Here is the stack trace:
Exception in thread "main" java.lang.NullPointerException: Outputs for
non-root node 1m_CalculatePageViews/1m_format_pageviews are null
at
org.apache.beam.sdk.repackaged.com.google.common.base.Preconditions.checkNotNull(Preconditions.java:864)
at
org.apache.beam.sdk.runners.TransformHierarchy$Node.visit(TransformHierarchy.java:495)
at
org.apache.beam.sdk.runners.TransformHierarchy$Node.visit(TransformHierarchy.java:486)
at
org.apache.beam.sdk.runners.TransformHierarchy$Node.visit(TransformHierarchy.java:486)
at
org.apache.beam.sdk.runners.TransformHierarchy$Node.access$400(TransformHierarchy.java:235)
at
org.apache.beam.sdk.runners.TransformHierarchy.visit(TransformHierarchy.java:210)

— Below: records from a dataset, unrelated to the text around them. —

(** * MCMC_BHPIRE: the sampler engine of [chain.c]

    A shallow embedding of the target-distribution evaluator ([model],
    [prior], [like], [post]), of the Box-Muller proposal generator
    ([gauss]), of the Metropolis loop of [walkers] and of its rank-ordered
    chain writer, with the properties that the specification states about
    them, and of the reader of the data file ([readData] of [readdata.c]).

    A C [double] is a binary64 number: Rocq's primitive [float], with its
    single NaN, signed zeros and infinities.  The arithmetic operators and
    [sqrt] are the IEEE operations of [PrimFloat].  The functions of
    <math.h> that are not IEEE basic operations ([exp], [log], [cos],
    [sin]) are an interface, [Libm]; the random series of the Mersenne
    Twister is an interface, [MTgen]. *)

From Stdlib Require Import ZArith Floats Lia Bool.
From stdpp Require Import base list relations.
(** C4.  When the save of a loaded integration goes through, the copy
  handed to the store carries the tags of the document followed by the
  connector ids of the flow's endpoint steps that were not among them:
  every tag already there is kept, every entry is an old tag or a
  connector id, a connector id occurs once if it was absent and as often
  as before otherwise, so tags without duplicates stay without
  duplicates.  Merging the same ids again changes nothing, and a second
  save in a row hands over the same tags. *)
Theorem save_tag_merge (s : CurrentFlow) (d : Integration)
      (action : option (Integration -> Callback))
      (error : option (JsVal -> Callback)) (ids : JsArray JsVal) :
_integration s = Some d ->
flow_connectorIds d = Normal ids ->
let merged := merge_tags (copied_tags d) ids in
exists (s1 : CurrentFlow) (r : IntegrationRef) (saved : Integration),
  handleEvent (IntegrationSave action error) s = (Normal tt, s1) /\
  store s1 = store s ++ [r] /\
  deref r s1 = Some saved /\
  tags saved = Some merged /\
  copied_tags d `prefix_of` merged /\
  (forall t, t ∈ merged -> t ∈ copied_tags d \/ Some t ∈ ids) /\
  (forall id, Some id ∈ ids ->
     occurrences merged id = Nat.max 1 (occurrences (copied_tags d) id)) /\
  (NoDup (copied_tags d) -> NoDup merged) /\
  merge_tags merged ids = merged /\
  (forall action' error', exists (s2 : CurrentFlow) (r2 : IntegrationRef)
                                 (saved2 : Integration),
     handleEvent (IntegrationSave action' error') s1 = (Normal tt, s2) /\
     store s2 = store s1 ++ [r2] /\
     deref r2 s2 = Some saved2 /\
     tags saved2 = Some merged).
Proof.
intros H Hids merged.
pose proof (flow_connectorIds_are_ids d ids Hids) as Hall.
eexists _, (Detached (length (heap s))), (saved_copy d ids).
split. { rewrite (handleEvent_save_owned s d action error H), Hids. reflexivity. }
split; [done|].
split. { simpl. rewrite ?touched_heap, lookup_app_r by done.
         by rewrite Nat.sub_diag. }
split; [done|].
split; [apply foldl_merge_prefix|].
split. { intros t Ht. apply foldl_merge_elem in Ht as [?|Ht]; [by left|].
         right. by apply elem_of_present. }
split.
{ intros id Hin. unfold merged, merge_tags.
  assert (Hid : is_connectorId id).
  { rewrite Forall_forall in Hall. by apply Hall, elem_of_present. }
  rewrite occurrences_foldl_merge by done.
  by rewrite existsb_strict_equals_present. }
split; [by apply foldl_merge_NoDup|].
split; [by apply foldl_merge_idem|].
intros action' error'.
set (s1 := set_store _ _).
assert (H1 : _integration s1 = Some (with_steps (Some (steps_of d)) d)).
{ unfold s1. simpl. by apply touched_owned. }
eexists _, (Detached (length (heap s1))), _.
split. { rewrite (handleEvent_save_owned s1 _ action' error' H1).
         change (flow_connectorIds (with_steps (Some (steps_of d)) d))
           with (flow_connectorIds d).
         rewrite Hids. reflexivity. }
split; [done|].
split. { simpl. rewrite ?touched_heap, lookup_app_r by done.
         by rewrite Nat.sub_diag. }
done.
Qed.

(** The owned document after a save, whether or not the save throws. *)
Lemma handleEvent_save_document s d action error :
_integration s = Some d ->
_integration (snd (handleEvent (IntegrationSave action error) s))
= Some (with_steps (Some (steps_of d)) d).
Proof.
intros H. rewrite (handleEvent_save_owned s d action error H).
destruct (flow_connectorIds d); simpl; by apply touched_owned.
Qed.

(** C10, as stated, fails on a document whose step sequence is missing:
  the save reads the flow through [getSubsequentSteps], which sets the
  missing sequence of the owned document to [[]]. *)
Lemma save_initializes_missing_steps :
let d := {| steps := None; tags := None; fields := [] |} in
let s := editing d in
let s1 := snd (handleEvent (IntegrationSave None None) s) in
_integration s1 = Some {| steps := Some []; tags := None; fields := [] |}
/\ _integration s1 <> _integration s.
Proof. split; [reflexivity|discriminate]. Qed.

(** C10, amended.  The synchronous part of a save leaves the owned
  document as it was, except that a missing step sequence is initialized
  to the empty one: the tags and every other field are the same before
  and after, the step sequence reads the same, and when the sequence was
  present the document is identical.  The merged tags go to a newly
  allocated copy, and the objects allocated before are untouched. *)
Theorem save_leaves_document (s : CurrentFlow) (d : Integration)
      (action : option (Integration -> Callback))
      (error : option (JsVal -> Callback)) :
_integration s = Some d ->
let s1 := snd (handleEvent (IntegrationSave action error) s) in
exists d1 : Integration,
  _integration s1 = Some d1 /\
  tags d1 = tags d /\
  fields d1 = fields d /\
  steps_of d1 = steps_of d /\
  (is_Some (steps d) -> d1 = d) /\
  _loaded s1 = _loaded s /\
  heap s `prefix_of` heap s1 /\
  (forall r, r ∈ store s1 -> r ∈ store s \/ r = Detached (length (heap s))).
Proof.
intros H s1.
exists (with_steps (Some (steps_of d)) d).
split; [by apply handleEvent_save_document|].
do 3 (split; [done|]).
split. { intros [l Hl]. unfold steps_of. rewrite Hl. by apply with_steps_same. }
unfold s1. rewrite (handleEvent_save_owned s d action error H).
assert (Hl : _loaded (touched s) = _loaded s).
{ unfold touched. by repeat case_match. }
destruct (flow_connectorIds d); simpl; rewrite ?touched_store.
- split; [done|]. split; [by apply prefix_app_r|].
  intros r Hr. apply elem_of_app in Hr as [?|Hr]; [by left|].
  apply list_elem_of_singleton in Hr. by right.
- split; [done|]. split; [by apply prefix_app_r|]. intros r Hr. by left.
Qed.

(* ================================================================== *)
(** * Where the handler and the queries throw *)
(* ================================================================== *)

Lemma array_map_Throw {A B} (f : A -> Completion B) (arr : JsArray A) a e :
  Some a ∈ arr -> f a = Throw e ->
  (forall a' e', f a' = Throw e' -> e' = e) ->
  array_map f arr = Throw e.
Proof.
  intros Hin Hf Hsame. induction arr as [|[a0|] arr IH]; simpl.
  - by apply elem_of_nil in Hin.
  - destruct (f a0) as [b|e0] eqn:E0.
    + apply elem_of_cons in Hin as [[= ->]|Hin]; [congruence|].
      by rewrite (IH Hin).
    + f_equal. by apply Hsame in E0.
  - apply elem_of_cons in Hin as [?|Hin]; [done|]. by rewrite (IH Hin).
Qed.

(** Any endpoint step without a connection makes the save throw, and the
    store is not called. *)
Lemma save_throws_without_connection s d st action error :
  _integration s = Some d ->
  Some st ∈ steps_of d -> is_endpoint st = true -> connection st = None ->
  exists s1,
    handleEvent (IntegrationSave action error) s
    = (Throw (TypeError "Cannot read property 'connectorId' of undefined"), s1)
    /\ store s1 = store s.
Proof.
  intros H Hin He Hc.
  rewrite (handleEvent_save_owned s d action error H).
  assert (Hthrow : flow_connectorIds d
    = Throw (TypeError "Cannot read property 'connectorId' of undefined")).
  { unfold flow_connectorIds. apply (array_map_Throw _ _ st).
    - unfold Arr.filter. apply list_elem_of_fmap. exists st. split; [done|].
      apply list_elem_of_In, filter_In. split; [|done].
      by apply list_elem_of_In, elem_of_present.
    - unfold connectorId_of. by rewrite Hc.
    - intros a' e'. unfold connectorId_of.
      destruct (connection a'); [done|]. by intros [= <-]. }
  rewrite Hthrow. eexists. split; [done|]. simpl. apply touched_store.
Qed.
(** Scenario B on the ring of capacity 4 at pfn 1. *)
Example next_avail_scenario_B :
  virtio_queue_next_avail 0 0 (running 0 (avail_mem 1 0 2))
    = Ret (MX_OK, 2, running 1 (avail_mem 1 0 2)) /\
  virtio_queue_next_avail 0 2 (running 1 (avail_mem 1 0 2))
    = Ret (MX_ERR_NOT_FOUND, 2, running 1 (avail_mem 1 0 2)).
Proof. split; reflexivity. Qed.

(** C3. With the cursor at 65535 and [avail.idx] wrapped to 0 one entry is
    pending, [(avail.idx - cursor) mod 2 ^ 16 = 1]; [ring_avail_count]
    subtracts in [int] and returns -65535, and the queue is reported empty. *)
Theorem ring_avail_count_negative_after_wrap :
  let g := avail_mem 0 3 2 in
  read16 g (avail (ring4 65535) + ring_idx_off) = 0 /\
  index (ring4 65535) = 65535 /\
  u16 (0 - 65535) = 1 /\
  ring_avail_count (ring4 65535) g = -65535 /\
  virtio_queue_next_avail_locked 0 0 (running 65535 g)
    = Ret (MX_ERR_NOT_FOUND, 0, running 65535 g).
Proof.
  repeat split; reflexivity.
Qed.

(** C6. The same ring seen from [virtio_queue_next_avail]: slot
    [65535 mod 4] of the available ring holds descriptor 2 and the available
    count is not zero, yet the call returns "no work", stores no head and
    leaves the cursor where it was. *)
Theorem next_avail_misses_entry_after_wrap :
  let g := avail_mem 0 3 2 in
  let q := ring4 65535 in
  ring_index q (index q) = Ret 3 /\
  read16 g (avail q + ring_entries_off + sizeof_avail_entry * 3) = 2 /\
  ring_avail_count q g <> 0 /\
  u16 (read16 g (avail q + ring_idx_off) - index q) <> 0 /\
  virtio_queue_next_avail 0 7 (running 65535 g)
    = Ret (MX_ERR_NOT_FOUND, 7, running 65535 g).
Proof.
  repeat split; try reflexivity; vm_compute; discriminate.
Qed.

(* ===================================================================== *)
(** ** The descriptor-chain walk *)

Section Walk.
Context {H : Type}.
Variable handler : virtio_queue_fn_t H.
Variable qi : nat.
Variables mem_addr mem_size : Z.

(** A turn of the loop adds at most one event, a handler call. *)
Lemma chain_step_trace (i u : Z) (w : world H) :
  match chain_step handler qi mem_addr mem_size i u w with
  | StepNext _ _ w' | StepLast _ w' | StepReturn _ w' =>
      exists evs, trace w' = trace w ++ evs /\
                  forallb is_handler_event evs = true
  | StepFault _ => True
  end.
Proof.
  unfold chain_step.
  destruct (queues (dev (mach w)) !! qi) as [q|]; [|exact I].
  destruct (desc q =? 0); [exact I|].
  destruct (desc_out_of_range _ _ _).
  { exists []. rewrite app_nil_r. auto. }
  destruct (handler _ _ _ _ _) as [[st u1] m1].
  destruct (negb (is_ok st)); [|destruct (Z.land _ _ =? 0)];
    simpl; eexists; split; reflexivity.
Qed.

Lemma chain_step_next_trace (i u : Z) (w : world H) (i' u' : Z) (w' : world H) :
  chain_step handler qi mem_addr mem_size i u w = StepNext i' u' w' ->
  exists a l f, trace w' = trace w ++ [EvHandler a l f].
Proof.
  unfold chain_step.
  destruct (queues (dev (mach w)) !! qi) as [q|]; [|discriminate].
  destruct (desc q =? 0); [discriminate|].
  destruct (desc_out_of_range _ _ _); [discriminate|].
  destruct (handler _ _ _ _ _) as [[st u1] m1].
  destruct (negb (is_ok st)); [discriminate|].
  destruct (Z.land _ _ =? 0); [discriminate|].
  intros E. injection E as _ _ <-. simpl. eauto.
Qed.


(** The loop never writes the used ring: whatever way it is left, the events
    it added are handler calls. *)
Lemma chain_walk_trace (fuel : nat) : forall (i u : Z) (w : world H),
  match chain_walk handler qi mem_addr mem_size fuel i u w with
  | Ret (WalkDone _ w') | Ret (WalkReturn _ w') =>
      exists evs, trace w' = trace w ++ evs /\
                  forallb is_handler_event evs = true
  | _ => True
  end.
Proof.
  induction fuel as [|fuel IH]; simpl; intros i u w; [exact I|].
  pose proof (chain_step_trace i u w) as S1.
  destruct (chain_step handler qi mem_addr mem_size i u w) as [i1 u1 w1| | |];
    try assumption.
  specialize (IH i1 u1 w1).
  destruct S1 as (e1 & T1 & F1).
  destruct (chain_walk handler qi mem_addr mem_size fuel i1 u1 w1) as [[? w'|? w']| |];
    try exact I;
    destruct IH as (e2 & T2 & F2); exists (e1 ++ e2);
    rewrite T2, T1, <- app_assoc, forallb_app, F1, F2; auto.
Qed.

Lemma chain_prefix_trace (k : nat) :
  forall (i u : Z) (w : world H) (i' u' : Z) (w' : world H),
  chain_prefix handler qi mem_addr mem_size k i u w = Some (i', u', w') ->
  exists evs, trace w' = trace w ++ evs /\ length evs = k /\
              forallb is_handler_event evs = true.
Proof.
  induction k as [|k IH]; simpl; intros i u w i' u' w' E.
  - injection E as _ _ <-. exists []. rewrite app_nil_r. auto.
  - destruct (chain_step handler qi mem_addr mem_size i u w) as [i1 u1 w1| | |] eqn:S1;
      try discriminate.
    apply chain_step_next_trace in S1 as (a & l & f & T1).
    apply IH in E as (evs & T & L & F).
    exists (EvHandler a l f :: evs). rewrite T, T1, <- app_assoc. simpl. auto.
Qed.

(** Fuel beyond the turns already taken is spent from where they ended. *)
Lemma chain_walk_prefix (k : nat) :
  forall (fuel : nat) (i u : Z) (w : world H) (i' u' : Z) (w' : world H),
  chain_prefix handler qi mem_addr mem_size k i u w = Some (i', u', w') ->
  chain_walk handler qi mem_addr mem_size (k + fuel) i u w
    = chain_walk handler qi mem_addr mem_size fuel i' u' w'.
Proof.
  induction k as [|k IH]; simpl; intros fuel i u w i' u' w' E.
  - injection E as <- <- <-. reflexivity.
  - destruct (chain_step handler qi mem_addr mem_size i u w); try discriminate.
    now apply IH.
Qed.

End Walk.

Section Handler.
Context {H : Type}.
Variable handler : virtio_queue_fn_t H.

(** [virtio_queue_read_desc] checks the bounds before it fills [out]. *)
Lemma read_desc_out_of_range (qi : nat) (i : Z) (out : virtio_desc_t)
    (m : machine H) (q : virtio_queue_t) :
  queues (dev m) !! qi = Some q ->
  virtio_device q = OwningDevice ->
  desc q <> 0 ->
  desc_out_of_range (mem m) (desc q + sizeof_vring_desc * i)
                    (guest_physmem_size (dev m)) = true ->
  virtio_queue_read_desc qi i out m = Ret (MX_ERR_OUT_OF_RANGE, out).
Proof.
  intros Hq Hd Hn Hbad. unfold virtio_queue_read_desc, get_queue.
  rewrite Hq. simpl. rewrite Hd.
  destruct (Z.eqb_spec (desc q) 0); [contradiction|].
  rewrite Hbad. reflexivity.
Qed.


(** A queue whose available ring is null, and whose device pointer is not,
    gives [virtio_queue_handler] nothing to do: it returns [MX_OK] and the
    world is the one it was given, whatever guest memory holds. *)
Lemma handler_null_avail (qi fuel : nat) (w : world H) (q : virtio_queue_t) :
  queues (dev (mach w)) !! qi = Some q ->
  virtio_device q = OwningDevice ->
  avail q = 0 ->
  virtio_queue_handler handler qi fuel w = Ret (MX_OK, w).
Proof.
  intros Hq Hd Ha. unfold virtio_queue_handler, get_queue. rewrite Hq. simpl.
  rewrite Hd. rewrite (next_avail_no_work qi 0 (mach w) q Hq)
    by (rewrite ring_avail_count_null by assumption; lia).
  simpl. destruct w; reflexivity.
Qed.

End Handler.


(** C9. The queue that a failed [virtio_queue_set_pfn] zeroed has a null
    available ring: its available count is 0 and [virtio_queue_next_avail]
    returns "no work" without touching it. [virtio_queue_handler] however
    reads [queue->virtio_device->guest_physmem_addr] first, through the
    pointer that was zeroed too. *)
Theorem handler_on_zeroed_queue_dereferences_null :
  forall (handler : virtio_queue_fn_t unit) (fuel : nat) (g : memory)
         (tr : list event),
    let zeroed := mk_machine (device_of [zero_queue]) g tt in
    virtio_queue_set_pfn 0 256 (mk_machine (device_of [fresh_queue 4]) g tt)
      = Ret (MX_ERR_OUT_OF_RANGE, zeroed) /\
    avail zero_queue = 0 /\
    ring_avail_count zero_queue g = 0 /\
    virtio_queue_next_avail 0 0 zeroed = Ret (MX_ERR_NOT_FOUND, 0, zeroed) /\
    virtio_queue_handler handler 0 fuel (mk_world zeroed tr) = Fault NullDeref.
Proof.
  intros handler fuel g tr. repeat split; reflexivity.
Qed.

(* ===================================================================== *)
(** ** The legacy PCI registers *)

Section Registers.
Context {H : Type}.
Variable ops : virtio_device_ops_t H.
Variable pci_interrupt : machine H -> mx_status_t * machine H.

(** The three accesses that check the selected queue reject a missing one
    and change nothing. *)
Lemma unselected_queue_rejected (io : mx_packet_guest_io_t)
    (vcpu_io : mx_vcpu_io_t) (w : world H) :
  selected_queue (dev (mach w)) = None ->
  virtio_pci_legacy_read ops 0 VIRTIO_PCI_QUEUE_PFN vcpu_io w
    = Ret (MX_ERR_NOT_SUPPORTED, vcpu_io, w) /\
  virtio_pci_legacy_read ops 0 VIRTIO_PCI_QUEUE_SIZE vcpu_io w
    = Ret (MX_ERR_NOT_SUPPORTED, vcpu_io, w) /\
  (access_size io = 4 ->
   virtio_pci_legacy_write ops pci_interrupt 0 VIRTIO_PCI_QUEUE_PFN io w
     = Ret (MX_ERR_NOT_SUPPORTED, w)).
Proof.
  intros Hsel. unfold virtio_pci_legacy_read, virtio_pci_legacy_write.
  rewrite Hsel. repeat split. intros ->. reflexivity.
Qed.
(** * Constraint extraction from CEL expressions (protoc-gen-es, cel-parser.ts)

    A shallow embedding of the expression-tree analyzer of
    [packages/protoc-gen-es/src/cel-parser.ts]: the field-path resolver, the
    constant extractor, the visitor with its four operator handlers, the
    union-branch composer and the post-visit deduplication, followed by the
    properties of the analyzer that the specification states.

    Modelling choices.
    - A JavaScript string is a [string]; each character stands for one code
      unit below 256.
    - A JavaScript number is an IEEE 754 double, here a [spec_float];
      [Number] applied to a bigint rounds to the nearest double.
    - Objects used as dictionaries ([literalFields], [nestedConstraints]) are
      finite maps over their own keys; arrays are lists. Both objects are
      created with [{}], so a read of a key they do not own falls through to
      [Object.prototype], and so does an assignment to [__proto__].
    - The analyzer mutates the result it is given and may throw; here every
      function takes the result and returns how the call ends together with
      the state the result is left in.
    - The external parser, [snakeToCamel] (imported from util.js) and the
      wording of the engine's TypeError message are parameters of the
      development. *)

From Stdlib Require Import ZArith SpecFloat Ascii String.
From stdpp Require Import gmap strings list fin_maps.

Set Warnings "-register-all,-clear-no-such-hyp".

(** ** JavaScript built-ins used by the analyzer *)

Module Js.

(** Code units below 256 that [String.prototype.trim] strips: TAB, LF, VT,
    FF, CR, SPACE and NBSP. *)
Definition isWhiteSpace (c : ascii) : bool :=
  let n := Ascii.N_of_ascii c in
  ((9 <=? n) && (n <=? 13) || (n =? 32) || (n =? 160))%N.

Fixpoint trimStart (s : string) : string :=
  match s with
  | EmptyString => EmptyString
  | String c t => if isWhiteSpace c then trimStart t else s
  end.

Fixpoint trimEnd (s : string) : string :=
  match s with
  | EmptyString => EmptyString
  | String c t =>
      match trimEnd t with
      | EmptyString => if isWhiteSpace c then EmptyString else String c EmptyString
      | t' => String c t'
      end
  end.

(** [s.trim()] *)
Definition trim (s : string) : string := trimEnd (trimStart s).

(** [s.startsWith(search)] *)
Fixpoint startsWith (search s : string) : bool :=
  match search, s with
  | EmptyString, _ => true
  | String a p, String b t => Ascii.eqb a b && startsWith p t
  | String _ _, EmptyString => false
  end.

(** [s.includes(search)] *)
Fixpoint includes (search s : string) : bool :=
  match s with
  | EmptyString => startsWith search EmptyString
  | String _ t => startsWith search s || includes search t
  end.

(** [s.split(sep)] for a separator of one code unit. *)
Fixpoint split (sep : ascii) (s : string) : list string :=
  match s with
  | EmptyString => [EmptyString]
  | String c t =>
      if Ascii.eqb c sep then EmptyString :: split sep t
      else match split sep t with
           | h :: r => String c h :: r
           | [] => [String c EmptyString]
           end
  end.

(** [Number(z)] for a bigint [z]: the nearest double, ties to even. *)
Definition Number (z : Z) : spec_float := binary_normalize 53 1024 z 0 false.

(** [[...new Set(l)]]: the first occurrence of every element, in order. *)
Fixpoint uniqFrom (seen l : list string) : list string :=
  match l with
  | [] => []
  | x :: t =>
      if bool_decide (x ∈ seen) then uniqFrom seen t
      else x :: uniqFrom (x :: seen) t
  end.
Definition select_codec_by_ext (filename : string) (override : option string)
  : result Z :=
  if truthy override then
    VideoWriter_fourcc (default "" override)
  else
    let ext := OsPath.lower (snd (OsPath.splitext filename)) in
    if String.eqb ext ".mp4" || String.eqb ext ".m4v" then
      VideoWriter_fourcc "mp4v"
    else if String.eqb ext ".avi" then
      VideoWriter_fourcc "XVID"
    else
      (* fallback *)
      VideoWriter_fourcc "XVID".

End Codec.

(** ** Snapshot names: [timestamped_name] (lines 47-48) *)
Module Snapshot.

(** What [datetime.now()] answers. *)
Record datetime : Type := {
  year : nat; month : nat; day : nat;
  hour : nat; minute : nat; second : nat;
  microsecond : nat
}.

Definition digit (n : nat) : ascii := ascii_of_nat (48 + n mod 10).

(** A field zero-padded to two ([%m %d %H %M %S]) or four ([%Y]) digits. *)
Definition pad2 (n : nat) : string :=
  String (digit (n / 10)) (String (digit n) EmptyString).

Definition pad4 (n : nat) : string :=
  String (digit (n / 1000)) (String (digit (n / 100)) (pad2 n)).

(** [d.strftime('%Y%m%d_%H%M%S')] *)
Definition strftime (d : datetime) : string :=
  pad4 (year d) +:+ pad2 (month d) +:+ pad2 (day d) +:+ "_"
  +:+ pad2 (hour d) +:+ pad2 (minute d) +:+ pad2 (second d).

Definition timestamped_name (prefix ext : string) (now : datetime) : string :=
  prefix +:+ "_" +:+ strftime now +:+ ext.

(** Two instants of the same second. *)
Definition same_second (d1 d2 : datetime) : Prop :=
  year d1 = year d2 /\ month d1 = month d2 /\ day d1 = day d2
  /\ hour d1 = hour d2 /\ minute d1 = minute d2 /\ second d1 = second d2.

End Snapshot.

(** ** [main] (lines 50-142) *)
Module Main.
Import Py.

(** *** Data *)

(** An mss monitor dictionary, and the capture rectangle built from one. *)
Record Rect : Type := {
  left : Z; top : Z; width : Z; height : Z
}.
Lemma In_lookup (V : Type) (k : string) (v : V) (o : list (string * V)) :
  NoDup (map fst o) -> In (k, v) o -> lookup k o = Some v.
Proof.
  induction o as [|[k' v'] o IH]; simpl; [contradiction|].
  intros Hnd [H|H].
  - injection H as -> ->. now rewrite String.eqb_refl.
  - inversion Hnd as [|? ? Hnotin Hnd']; subst.
    destruct (String.eqb_spec k' k) as [->|Hne].
    + exfalso. apply Hnotin. apply in_map_iff. now exists (k, v).
    + auto.
Qed.

(** ** Objects *)

Module JsObjectFacts.
Import JsObject.

Lemma lookup_update (o : t) (k k' : string) (v : value) :
  lookup k' (update o k v) = if String.eqb k k' then Some v else lookup k' o.
Proof.
  induction o as [|[k0 v0] o IH]; simpl.
  - reflexivity.
  - destruct (String.eqb_spec k0 k) as [->|Hne]; simpl.
    + destruct (String.eqb_spec k k'); reflexivity.
    + rewrite IH. destruct (String.eqb_spec k0 k') as [->|Hne'].
      * destruct (String.eqb_spec k k'); [congruence | reflexivity].
      * reflexivity.
Qed.

Lemma update_update (o : t) (k : string) (v1 v2 : value) :
  update (update o k v1) k v2 = update o k v2.
Proof.
  induction o as [|[k0 v0] o IH]; simpl.
  - now rewrite String.eqb_refl.
  - destruct (String.eqb_spec k0 k) as [->|Hne]; simpl.
    + now rewrite String.eqb_refl.
    + destruct (String.eqb_spec k0 k); [contradiction | now rewrite IH].
Qed.

Lemma keys_update (o : t) (k : string) (v : value) :
  map fst (update o k v) =
  if array_includes (map fst o) k then map fst o else map fst o ++ [k].
Proof.
  induction o as [|[k0 v0] o IH]; simpl.
  - reflexivity.
  - destruct (String.eqb_spec k0 k) as [->|Hne]; simpl.
    + reflexivity.
    + rewrite IH. now destruct (array_includes (map fst o) k).
Qed.

Lemma NoDup_update (o : t) (k : string) (v : value) :
  NoDup (map fst o) -> NoDup (map fst (update o k v)).
Proof.
  intros Hnd. rewrite keys_update.
  destruct (array_includes (map fst o) k) eqn:E; [exact Hnd|].
  apply NoDup_app; [exact Hnd | repeat constructor; simpl; tauto |].
  intros x Hx [<-|[]].
  apply array_includes_In in Hx. congruence.
Qed.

at org.apache.beam.sdk.Pipeline.traverseTopologically(Pipeline.java:409)
at org.apache.beam.sdk.Pipeline.validate(Pipeline.java:520)
at org.apache.beam.sdk.Pipeline.run(Pipeline.java:294)
at org.apache.beam.sdk.Pipeline.run(Pipeline.java:281)
at com.greta.Start.main(Start.java:85)
Process finished with exit code 1
Here is some cuts from how I try to setup the pipe:
Its start with a init on a PubSub topic unbound like:
streamData.apply(rollupM + "_CalculatePageViews", new
CalculatePageViews(Duration.standardMinutes(WINDOW_SIZE),
Duration.standardMinutes(10), rollupM))
.apply(rollupM + "_Pageviews_toPubSub",
PubsubIO.writeStrings().to(TOPICPUBSUB));
And CalculatePageViews looks like:
static class CalculatePageViews extends PTransform<PCollection<TableRow>,
PCollection<String>> {
private final Duration windowDuration;
private final Duration allowedLateness;
private final String rollup;
CalculatePageViews(Duration windowDuration, Duration allowedLateness,
String rollup) {
this.windowDuration = windowDuration;
this.allowedLateness = allowedLateness;
this.rollup = rollup;
}
@Override
public PCollection<String> expand(PCollection<TableRow> infos) {
return infos.apply(rollup + "CalculatePageViewsFixedWindows",
Window.<TableRow>into(FixedWindows.of(windowDuration))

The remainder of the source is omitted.